En sus colegios de Cuenca, de Latacunga, de Riobamba, de Loja, de Guayaquil y de Ibarra sostenían los jesuitas una clase de Gramática latina, y esas clases eran los únicos establecimientos de Instrucción pública que había fuera de Quito, a fines del siglo decimoctavo, en lo que actualmente es República del Ecuador.
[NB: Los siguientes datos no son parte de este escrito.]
Lemma frames_bind_any {A B} (m : M FS A) (k : A → M FS B) :
  frames T anything m → (∀ a, frames T anything (k a)) → frames T anything (bind m k).
Proof using HT. intros Hm Hk. by eapply (frames_bind T). Qed.
Lemma frames_bind_fact {A B} (φ : A → Prop) (m : M FS A) (k : A → M FS B) :
  frames T φ m → (∀ a, φ a → frames T anything (k a)) → frames T anything (bind m k).
Proof using HT. intros Hm Hk. by eapply (frames_bind T). Qed.
Lemma frames_try_fact {A B} (φ : A → Prop) (m : M FS (result goerror A)) (k : A → M FS (result goerror B)) :
  frames T (oks φ) m → (∀ a, φ a → frames T anything (k a)) → frames T anything (rbind m k).
Proof using HT.
  intros Hm Hk. unfold rbind. eapply (frames_bind T); [exact Hm|]. intros [a|e] Ha; [by apply Hk|by apply frames_ret].
Qed.
Lemma frames_try_any {A B} (m : M FS (result goerror A)) (k : A → M FS (result goerror B)) :
  frames T anything m → (∀ a, frames T anything (k a)) → frames T anything (rbind m k).
Proof using HT.
  intros Hm Hk. unfold rbind. eapply (frames_bind T); [exact Hm|]. intros [a|e] _; [by apply Hk|by apply frames_ret].
Qed.
Lemma frames_oks {A} (m : M FS (result goerror A)) : frames T anything m → frames T (oks anything) m.
Proof using. intros H. eapply (frames_weaken T); [exact H|]. by intros []. Qed.
Lemma frames_must (m : M FS (option goerror)) : frames T anything m → frames T anything (must m).
Proof using HT. intros Hm. unfold must. eapply (frames_bind T); [exact Hm|]. intros a _. by apply frames_ret. Qed.
Lemma frames_reported {A} f (m : M FS (result goerror A)) : frames T anything m → frames T anything (reported f m).
Proof using HT. intros Hm. unfold reported. eapply (frames_bind T); [exact Hm|]. intros a _. by apply frames_ret. Qed.
Lemma safe_reported {A} f (P : FS → Prop) (m : M FS (result goerror A)) (Q : A → FS → Prop) :
  safe T P m (okst Q) → safe T P (reported f m) (okst Q).
Proof using HT.
  intros Hm. unfold reported. eapply (safe_bind T); [exact Hm|]. intros [a|e]; by apply safe_ret.
Qed.
Lemma frames_reported_fact {A} f φ (m : M FS (result goerror A)) : frames T (oks φ) m → frames T (oks φ) (reported f m).
Proof using HT. apply (safe_reported f anything m (λ a _, φ a)). Qed.
End walking.

#[export] Hint Extern 1 (safe _ _ Now _) => simple apply frames_Now : frame.
#[export] Hint Extern 1 (safe _ _ (λ w, (Returned _, tick w)) _) => apply frames_ticks; [typeclasses eauto|reflexivity] : frame.
#[export] Hint Extern 1 (safe _ _ (reading _ _ _) _) => simple apply frames_reading : frame.
#[export] Hint Extern 1 (safe _ _ diverge _) => simple apply frames_diverge : frame.

(** A pair whose second component is known. *)
Ltac use_fact :=
  repeat match goal with
  | H : _ ∧ ?a.2 = _ |- _ => is_var a; destruct a; cbn [fst snd] in H |- *; destruct H as [? ->]
  end.
(** Walk a computation, with the facts of the calls that have some. *)
Ltac frame_step :=
  match goal with
  | |- safe ?T _ (ret _) _ => apply (frames_ret T); exact I
  | |- safe ?T _ done _ => apply (frames_ret T); exact I
  | |- safe ?T _ (fails _) _ => apply (frames_ret T); exact I
  | |- safe ?T _ refuse _ => apply (frames_ret T); exact I
  | |- safe ?T _ (rbind _ _) _ =>
      first [ eapply (frames_try_fact T); [solve [eauto 3 with frame_facts]|let H := fresh in intros ? H; cbv beta in H; use_fact]
            | apply (frames_try_any T); [|intros ?] ]
  | |- safe ?T _ (bind _ _) _ =>
      first [ eapply (frames_bind_fact T); [solve [eauto 3 with frame_facts]|let H := fresh in intros ? H; cbv beta in H; use_fact]
            | apply (frames_bind_any T); [|intros ?] ]
  | |- safe ?T _ (let _ := _ in _) _ => cbv zeta
  | |- safe ?T _ (with_deferred _ _ _) _ => eapply (frames_deferred T)
  | |- safe ?T _ (must _) _ => apply (frames_must T)
  | |- safe ?T _ (reported _ _) _ => apply (frames_reported T)
  | |- safe ?T _ (saying _ _) _ => apply (frames_reported T)
  | |- safe ?T _ (wrapping _ _) _ => apply (frames_reported T)
  | |- safe ?T _ (match ?x with _ => _ end) _ => destruct x eqn:?
  | |- safe ?T _ (if ?x then _ else _) _ => destruct x eqn:?
  | |- safe ?T _ (let '(_, _) := ?x in _) _ => destruct x eqn:?
  end.
Ltac frame_tac := repeat first [ solve [eauto 6 with frame] | frame_step ].

(** The calls and functions that only look at the tree; they are framed by any
    preorder. *)
Section observers.
Context {E : OSEnv} {K : Crash} {X : X509} {TT : TextTools} (T : relation FS) {HT : PreOrder T}.

Lemma frames_Lstat p : frames T anything (Lstat p).
Proof using HT. unfold Lstat. frame_tac. Qed.
Lemma frames_Readlink p : frames T anything (Readlink p).
Proof using HT. unfold Readlink. frame_tac. Qed.
Lemma frames_Open p : frames T anything (Open p).
Proof using HT. unfold Open. frame_tac. Qed.
Lemma frames_Stat h : frames T anything (File_Stat h).
Proof using HT. unfold File_Stat. frame_tac. Qed.
Lemma frames_ReadAll h : frames T anything (ReadAll h).
Proof using HT. unfold ReadAll. frame_tac. Qed.
Lemma frames_ReadDir h : frames T anything (File_ReadDir h).
Proof using HT. unfold File_ReadDir. frame_tac. Qed.
Lemma frames_Sync h : frames T anything (File_Sync h).
Proof using HT. apply frames_writing; [done|]. by intros fs fs' [= <-]. Qed.
Lemma frames_Close h : frames T anything (File_Close h).
Proof using HT. apply frames_writing; [done|]. by intros fs fs' [= <-]. Qed.
Lemma frames_nextID ops : frames T anything (nextID ops).
Proof using HT. apply frames_tick, HT. Qed.
Lemma frames_checkpoint ops name : frames T anything (checkpoint ops name).
Proof using HT. unfold checkpoint. apply (frames_tick T (λ t, match op_checkpoint ops t name with None => Ok tt | Some e => Err e end)). Qed.
End observers.

#[export] Hint Resolve frames_Lstat frames_Readlink frames_Open frames_Stat frames_ReadAll frames_ReadDir
  frames_Sync frames_Close frames_nextID frames_checkpoint : frame.

Section observations.
Context {E : OSEnv} {K : Crash} {X : X509} {TT : TextTools} (T : relation FS) {HT : PreOrder T}.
Honra, que nadie puede disputar a los dominicanos y mérito del padre fray Ignacio de Quesada para con la posteridad, es el haber sido ellos quienes dieron impulso a los estudios con la fundación de las cátedras de Cánones y de Jurisprudencia civil, que hasta entonces no se habían establecido en la capital de la colonia; y muy dignos de reconocimiento son también por debérseles a ellos la idea de la fundación de una cátedra de Medicina en su convictorio de San Fernando. Para poner por obra la fundación de esa cátedra, el padre Quesada y el padre García buscaron fondos y estimularon a un vecino distinguido de Quito, a que cooperara con una considerable suma de dinero para aquel tan loable objeto: la primera idea de establecer en Quito la enseñanza   -29-   de la Medicina se debe a los religiosos de Santo Domingo, y ellos fueron asimismo los primeros en reconocer cuán necesaria era la fundación de cátedras de Matemáticas en los colegios de Quito. De cátedras de Medicina y de Matemáticas hablaba ya el padre Quesada a fines del siglo decimoséptimo, en sus Estatutos del colegio de San Fernando12.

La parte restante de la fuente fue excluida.